*** DATASET ENTRIES ***

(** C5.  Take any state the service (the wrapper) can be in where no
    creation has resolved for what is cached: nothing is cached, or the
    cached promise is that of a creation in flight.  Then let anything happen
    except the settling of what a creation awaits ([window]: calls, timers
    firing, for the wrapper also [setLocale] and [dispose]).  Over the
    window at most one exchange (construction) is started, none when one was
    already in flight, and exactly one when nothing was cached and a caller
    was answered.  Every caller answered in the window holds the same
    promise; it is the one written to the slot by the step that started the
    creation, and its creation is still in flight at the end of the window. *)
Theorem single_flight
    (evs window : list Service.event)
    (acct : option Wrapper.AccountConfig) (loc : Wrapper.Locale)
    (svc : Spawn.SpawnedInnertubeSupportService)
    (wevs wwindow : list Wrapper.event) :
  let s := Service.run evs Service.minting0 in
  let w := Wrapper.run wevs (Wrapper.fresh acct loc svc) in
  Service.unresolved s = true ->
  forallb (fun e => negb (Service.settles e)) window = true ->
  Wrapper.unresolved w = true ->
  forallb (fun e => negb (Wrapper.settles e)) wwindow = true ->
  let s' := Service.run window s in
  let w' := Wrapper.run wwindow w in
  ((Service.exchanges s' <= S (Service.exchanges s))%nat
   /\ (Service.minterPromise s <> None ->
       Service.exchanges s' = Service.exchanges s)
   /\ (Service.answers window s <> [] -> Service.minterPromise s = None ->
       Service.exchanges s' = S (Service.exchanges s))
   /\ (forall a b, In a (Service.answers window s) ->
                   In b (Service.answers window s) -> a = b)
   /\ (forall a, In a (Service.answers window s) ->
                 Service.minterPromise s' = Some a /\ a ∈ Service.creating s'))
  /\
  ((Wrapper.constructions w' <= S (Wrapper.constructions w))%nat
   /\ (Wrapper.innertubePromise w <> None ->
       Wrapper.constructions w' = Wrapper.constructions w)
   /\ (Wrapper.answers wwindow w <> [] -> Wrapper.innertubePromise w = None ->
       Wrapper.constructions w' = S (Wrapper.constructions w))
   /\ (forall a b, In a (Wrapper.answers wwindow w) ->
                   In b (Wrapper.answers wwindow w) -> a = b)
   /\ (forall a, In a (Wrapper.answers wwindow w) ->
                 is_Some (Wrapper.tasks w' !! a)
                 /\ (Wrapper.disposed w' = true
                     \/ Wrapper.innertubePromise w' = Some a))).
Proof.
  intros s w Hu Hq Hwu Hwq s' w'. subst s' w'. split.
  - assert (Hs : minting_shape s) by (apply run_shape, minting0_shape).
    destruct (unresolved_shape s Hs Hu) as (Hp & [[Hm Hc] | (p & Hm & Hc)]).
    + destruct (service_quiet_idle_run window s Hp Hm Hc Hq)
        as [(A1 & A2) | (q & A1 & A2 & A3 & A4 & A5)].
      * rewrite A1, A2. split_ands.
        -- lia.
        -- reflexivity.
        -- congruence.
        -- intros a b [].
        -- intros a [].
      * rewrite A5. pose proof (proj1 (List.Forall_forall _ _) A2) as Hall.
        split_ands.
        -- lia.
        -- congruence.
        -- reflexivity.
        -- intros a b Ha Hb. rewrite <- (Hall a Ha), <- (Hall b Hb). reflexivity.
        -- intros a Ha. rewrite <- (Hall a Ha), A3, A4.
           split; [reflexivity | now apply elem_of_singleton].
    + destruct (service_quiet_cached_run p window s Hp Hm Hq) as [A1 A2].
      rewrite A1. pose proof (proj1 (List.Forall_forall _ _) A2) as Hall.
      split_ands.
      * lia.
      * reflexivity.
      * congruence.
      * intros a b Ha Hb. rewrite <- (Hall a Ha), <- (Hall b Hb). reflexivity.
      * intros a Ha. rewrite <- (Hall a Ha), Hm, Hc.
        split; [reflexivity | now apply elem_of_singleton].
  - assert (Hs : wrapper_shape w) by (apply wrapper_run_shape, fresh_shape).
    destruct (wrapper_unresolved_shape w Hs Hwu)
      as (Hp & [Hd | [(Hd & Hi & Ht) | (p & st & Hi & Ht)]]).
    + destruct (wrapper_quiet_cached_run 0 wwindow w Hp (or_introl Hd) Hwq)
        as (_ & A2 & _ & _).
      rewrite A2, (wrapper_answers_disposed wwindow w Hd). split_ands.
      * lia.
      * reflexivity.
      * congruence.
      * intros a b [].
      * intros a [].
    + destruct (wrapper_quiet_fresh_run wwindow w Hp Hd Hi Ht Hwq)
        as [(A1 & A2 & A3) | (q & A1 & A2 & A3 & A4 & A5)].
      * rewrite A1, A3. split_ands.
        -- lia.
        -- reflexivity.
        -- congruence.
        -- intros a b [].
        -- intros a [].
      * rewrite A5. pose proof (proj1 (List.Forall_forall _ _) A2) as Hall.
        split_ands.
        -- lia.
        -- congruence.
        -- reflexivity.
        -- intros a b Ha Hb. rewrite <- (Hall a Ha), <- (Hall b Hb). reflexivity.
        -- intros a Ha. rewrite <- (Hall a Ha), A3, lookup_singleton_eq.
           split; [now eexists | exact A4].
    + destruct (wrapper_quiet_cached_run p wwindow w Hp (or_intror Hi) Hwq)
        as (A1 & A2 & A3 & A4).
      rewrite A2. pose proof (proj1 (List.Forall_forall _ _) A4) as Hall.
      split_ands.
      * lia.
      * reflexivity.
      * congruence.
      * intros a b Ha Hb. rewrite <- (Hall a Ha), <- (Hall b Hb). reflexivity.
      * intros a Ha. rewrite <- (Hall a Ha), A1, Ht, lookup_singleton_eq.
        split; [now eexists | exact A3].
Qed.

*** End of DATASET ENTRIES ***
*** DATASET ENTRIES ***

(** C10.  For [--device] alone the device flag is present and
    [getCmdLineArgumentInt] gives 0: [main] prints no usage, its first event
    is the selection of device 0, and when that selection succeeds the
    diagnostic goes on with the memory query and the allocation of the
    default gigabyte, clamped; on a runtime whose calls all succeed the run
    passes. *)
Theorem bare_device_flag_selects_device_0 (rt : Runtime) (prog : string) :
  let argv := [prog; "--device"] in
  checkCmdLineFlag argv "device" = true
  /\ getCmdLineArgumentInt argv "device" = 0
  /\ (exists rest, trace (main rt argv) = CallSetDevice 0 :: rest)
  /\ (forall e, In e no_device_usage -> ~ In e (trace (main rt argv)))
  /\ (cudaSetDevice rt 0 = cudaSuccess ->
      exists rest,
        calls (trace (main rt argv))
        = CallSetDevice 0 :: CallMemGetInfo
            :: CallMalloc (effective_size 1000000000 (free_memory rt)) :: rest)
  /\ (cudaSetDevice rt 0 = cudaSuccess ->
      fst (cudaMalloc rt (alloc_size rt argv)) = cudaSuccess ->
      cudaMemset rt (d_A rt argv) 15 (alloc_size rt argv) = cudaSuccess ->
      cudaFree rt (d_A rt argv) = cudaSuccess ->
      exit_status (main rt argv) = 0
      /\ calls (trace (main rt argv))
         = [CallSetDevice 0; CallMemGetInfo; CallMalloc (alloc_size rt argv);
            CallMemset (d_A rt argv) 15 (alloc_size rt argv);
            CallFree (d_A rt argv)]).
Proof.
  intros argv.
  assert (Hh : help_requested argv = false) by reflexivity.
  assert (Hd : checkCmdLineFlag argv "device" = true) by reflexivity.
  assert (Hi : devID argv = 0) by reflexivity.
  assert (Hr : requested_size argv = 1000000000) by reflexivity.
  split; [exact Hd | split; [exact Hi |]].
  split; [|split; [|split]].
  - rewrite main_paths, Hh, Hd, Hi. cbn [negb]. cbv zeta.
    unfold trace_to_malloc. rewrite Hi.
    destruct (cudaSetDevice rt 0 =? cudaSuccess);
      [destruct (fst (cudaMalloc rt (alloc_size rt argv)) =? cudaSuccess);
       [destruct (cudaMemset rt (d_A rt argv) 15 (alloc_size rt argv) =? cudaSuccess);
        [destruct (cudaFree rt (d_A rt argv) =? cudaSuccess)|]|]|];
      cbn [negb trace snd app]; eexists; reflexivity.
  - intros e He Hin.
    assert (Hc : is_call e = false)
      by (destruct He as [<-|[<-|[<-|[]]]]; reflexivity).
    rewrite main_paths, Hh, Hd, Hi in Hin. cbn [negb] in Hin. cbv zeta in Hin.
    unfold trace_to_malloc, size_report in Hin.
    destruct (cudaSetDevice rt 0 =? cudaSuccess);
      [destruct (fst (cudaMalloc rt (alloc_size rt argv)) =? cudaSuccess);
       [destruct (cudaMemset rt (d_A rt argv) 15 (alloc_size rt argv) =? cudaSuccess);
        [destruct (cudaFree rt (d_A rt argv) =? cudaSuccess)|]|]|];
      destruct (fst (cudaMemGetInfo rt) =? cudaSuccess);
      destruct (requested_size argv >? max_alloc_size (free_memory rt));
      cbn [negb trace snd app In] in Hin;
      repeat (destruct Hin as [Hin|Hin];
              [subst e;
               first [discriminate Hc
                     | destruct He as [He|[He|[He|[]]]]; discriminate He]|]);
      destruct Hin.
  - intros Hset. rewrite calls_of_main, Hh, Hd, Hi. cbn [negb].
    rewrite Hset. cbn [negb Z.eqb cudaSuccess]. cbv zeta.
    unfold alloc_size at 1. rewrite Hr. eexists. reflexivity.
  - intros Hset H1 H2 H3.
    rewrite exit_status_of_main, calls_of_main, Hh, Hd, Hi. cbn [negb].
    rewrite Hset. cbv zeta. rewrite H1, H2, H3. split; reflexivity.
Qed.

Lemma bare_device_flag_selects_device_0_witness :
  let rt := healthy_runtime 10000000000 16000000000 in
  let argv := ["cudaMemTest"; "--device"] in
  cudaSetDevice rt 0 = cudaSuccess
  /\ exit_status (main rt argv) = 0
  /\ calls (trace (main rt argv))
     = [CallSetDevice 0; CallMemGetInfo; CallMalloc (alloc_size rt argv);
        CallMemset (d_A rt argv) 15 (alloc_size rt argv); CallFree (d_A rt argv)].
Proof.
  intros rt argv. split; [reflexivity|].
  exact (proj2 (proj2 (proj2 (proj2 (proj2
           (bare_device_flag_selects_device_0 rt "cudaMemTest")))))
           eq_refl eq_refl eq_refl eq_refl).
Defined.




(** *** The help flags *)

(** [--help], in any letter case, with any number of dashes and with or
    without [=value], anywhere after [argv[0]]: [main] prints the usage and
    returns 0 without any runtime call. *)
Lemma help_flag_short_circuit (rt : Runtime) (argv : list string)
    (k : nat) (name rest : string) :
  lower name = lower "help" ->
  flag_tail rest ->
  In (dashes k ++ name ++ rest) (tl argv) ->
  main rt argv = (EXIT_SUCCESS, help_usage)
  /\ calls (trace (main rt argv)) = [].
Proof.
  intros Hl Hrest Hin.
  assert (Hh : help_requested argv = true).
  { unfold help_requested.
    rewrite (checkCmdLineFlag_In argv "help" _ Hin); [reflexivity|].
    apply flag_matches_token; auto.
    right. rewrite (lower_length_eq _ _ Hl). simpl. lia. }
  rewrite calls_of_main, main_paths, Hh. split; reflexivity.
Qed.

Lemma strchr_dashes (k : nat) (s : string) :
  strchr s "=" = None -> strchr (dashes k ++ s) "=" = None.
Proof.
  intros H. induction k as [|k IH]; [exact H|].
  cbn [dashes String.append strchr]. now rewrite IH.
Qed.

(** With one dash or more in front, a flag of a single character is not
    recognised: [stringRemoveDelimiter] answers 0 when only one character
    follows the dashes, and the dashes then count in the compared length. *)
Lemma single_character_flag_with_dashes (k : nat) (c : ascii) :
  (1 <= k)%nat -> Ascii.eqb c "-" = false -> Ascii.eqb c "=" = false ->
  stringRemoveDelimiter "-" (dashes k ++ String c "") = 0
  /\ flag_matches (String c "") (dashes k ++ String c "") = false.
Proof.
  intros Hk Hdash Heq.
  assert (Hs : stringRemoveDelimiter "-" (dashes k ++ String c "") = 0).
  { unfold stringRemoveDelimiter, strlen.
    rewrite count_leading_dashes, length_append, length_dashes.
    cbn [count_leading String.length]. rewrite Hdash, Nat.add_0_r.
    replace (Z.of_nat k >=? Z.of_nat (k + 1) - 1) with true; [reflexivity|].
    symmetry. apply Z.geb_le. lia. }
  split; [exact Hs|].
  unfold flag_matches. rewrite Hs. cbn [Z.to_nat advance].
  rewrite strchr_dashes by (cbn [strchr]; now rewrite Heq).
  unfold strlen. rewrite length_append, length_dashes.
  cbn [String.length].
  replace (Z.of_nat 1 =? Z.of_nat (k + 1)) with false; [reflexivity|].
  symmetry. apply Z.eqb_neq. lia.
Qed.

*** End of DATASET ENTRIES ***

_REQUIRED ACTION_
Report all lines above with "false".

_EXERCISE RESULT_
  assert (Hh : help_requested argv = false) by reflexivity.
    assert (Hc : is_call e = false)
  (1 <= k)%nat -> Ascii.eqb c "-" = false -> Ascii.eqb c "=" = false ->
  /\ flag_matches (String c "") (dashes k ++ String c "") = false.
  replace (Z.of_nat 1 =? Z.of_nat (k + 1)) with false; [reflexivity|].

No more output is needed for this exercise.